In questo modo, Hacking affronta uno dei dibattiti classici della filosofia, quello sul realismo. Le entità con cui costruiamo le concezioni più audaci non possono venire osservate in senso stretto. Eppure, elettroni e protoni, geni ed enzimi vengono manipolati per produrre fenomeni inediti e indagare altri aspetti della natura. È questa capacità di intervenire sul mondo che costituisce il miglior argomento a favore del realismo: tali entità sono reali non perché descrivono la realtà, ma perché possiamo usarle per trasformarla.
Biografia dell'autore
Ian Hacking
Ian Hacking (1936-2023) è stato uno dei maggiori filosofi della scienza fra il XX e il XXI secolo. I suoi contributi hanno aperto nuove vie in moltissimi campi, dalla storia e filosofia della probabilità alla filosofia del linguaggio e alle critiche al costruzionismo sociale.
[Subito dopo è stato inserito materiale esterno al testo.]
(** * coinutil: the [Tx] transaction handle of [tx.go]

    A shallow embedding of [tx.go] (package [btcutil]) and the properties of
    its memoised hash, its two constructors and its block index.

    Go values live on a garbage-collected heap and are reached through
    pointers; the handle [*Tx] caches a pointer to its hash and shares the
    pointer to the wrapped [btcwire.MsgTx] with its caller.  The embedding
    therefore threads an explicit store through every function: one heap per
    pointee type, pointers as optional locations ([None] is Go's [nil]).

    The package [btcwire] is an external collaborator.  Its record type, its
    hash type, its error values and the two methods [tx.go] calls on a record
    ([TxSha] and [Deserialize]) are parameters of the development. *)

From Stdlib Require Import ZArith Init.Byte.
From stdpp Require Import base option list gmap.

Local Open Scope Z_scope.

(** ** Pointers and slices *)

(** A heap location, and a Go pointer: [None] is [nil]. *)
Abbreviation loc := positive (only parsing).
Abbreviation ptr := (option positive) (only parsing).

(** A Go [[]byte] value: [None] is the nil slice, the zero value of the
    type; [Some bs] is a slice holding the bytes [bs]. *)
Abbreviation slice := (option (list byte)) (only parsing).

(** [bytes.NewBuffer(buf)]: the bytes a reader gets from the slice; a nil
    slice reads as empty. *)
Definition NewBuffer (buf : slice) : list byte := default [] buf.

(** [const TxIndexUnknown = -1] *)
Definition TxIndexUnknown : Z := -1.

(** [type Tx struct]: the fields in the order of the source.  [txIndex] is a
    Go [int]; the code only stores and returns it, so no arithmetic and no
    wrap-around is involved and the model keeps it as an integer. *)
Record Tx : Type := mkTx {
  msgTx : ptr;          (* *btcwire.MsgTx: underlying MsgTx *)
  serializedTx : slice; (* []byte: serialized bytes for the transaction *)
  txSha : ptr;          (* *btcwire.ShaHash: cached transaction hash *)
  txIndex : Z           (* int: position within a block or TxIndexUnknown *)
}.

Definition with_txSha (s : ptr) (tx : Tx) : Tx :=
  mkTx (msgTx tx) (serializedTx tx) s (txIndex tx).

Definition with_txIndex (i : Z) (tx : Tx) : Tx :=
  mkTx (msgTx tx) (serializedTx tx) (txSha tx) i.

Section Coinutil.

(** ** The external collaborator [btcwire] *)

(** The contents of a [btcwire.MsgTx], of a [btcwire.ShaHash], and the
    values of Go's [error] interface the codec produces ([nil] is
    [None : option Err]). *)
Context {MsgTxData ShaHash Err : Type}.

(** The zero value of [btcwire.MsgTx] ([var msgTx btcwire.MsgTx]). *)
Variable zeroMsgTx : MsgTxData.

(** [func (msg *MsgTx) TxSha() (ShaHash, error)] as a function of the
    record the receiver points to. *)
Variable wire_TxSha : MsgTxData -> ShaHash * option Err.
Tra le sue opere pubblicate in Italia ricordiamo Rivoluzioni scientifiche (Bari 1985), Conoscere e sperimentare (Bari 1987), L'emergenza della probabilità (Milano 1987), Il caso domato (Milano 1994) e, nelle nostre edizioni, Linguaggio e filosofia (1994) e Rappresentare e intervenire (2026), opera con cui ha rimesso al centro del dibattito filosofico l'attenzione per la dimensione sperimentale della scienza.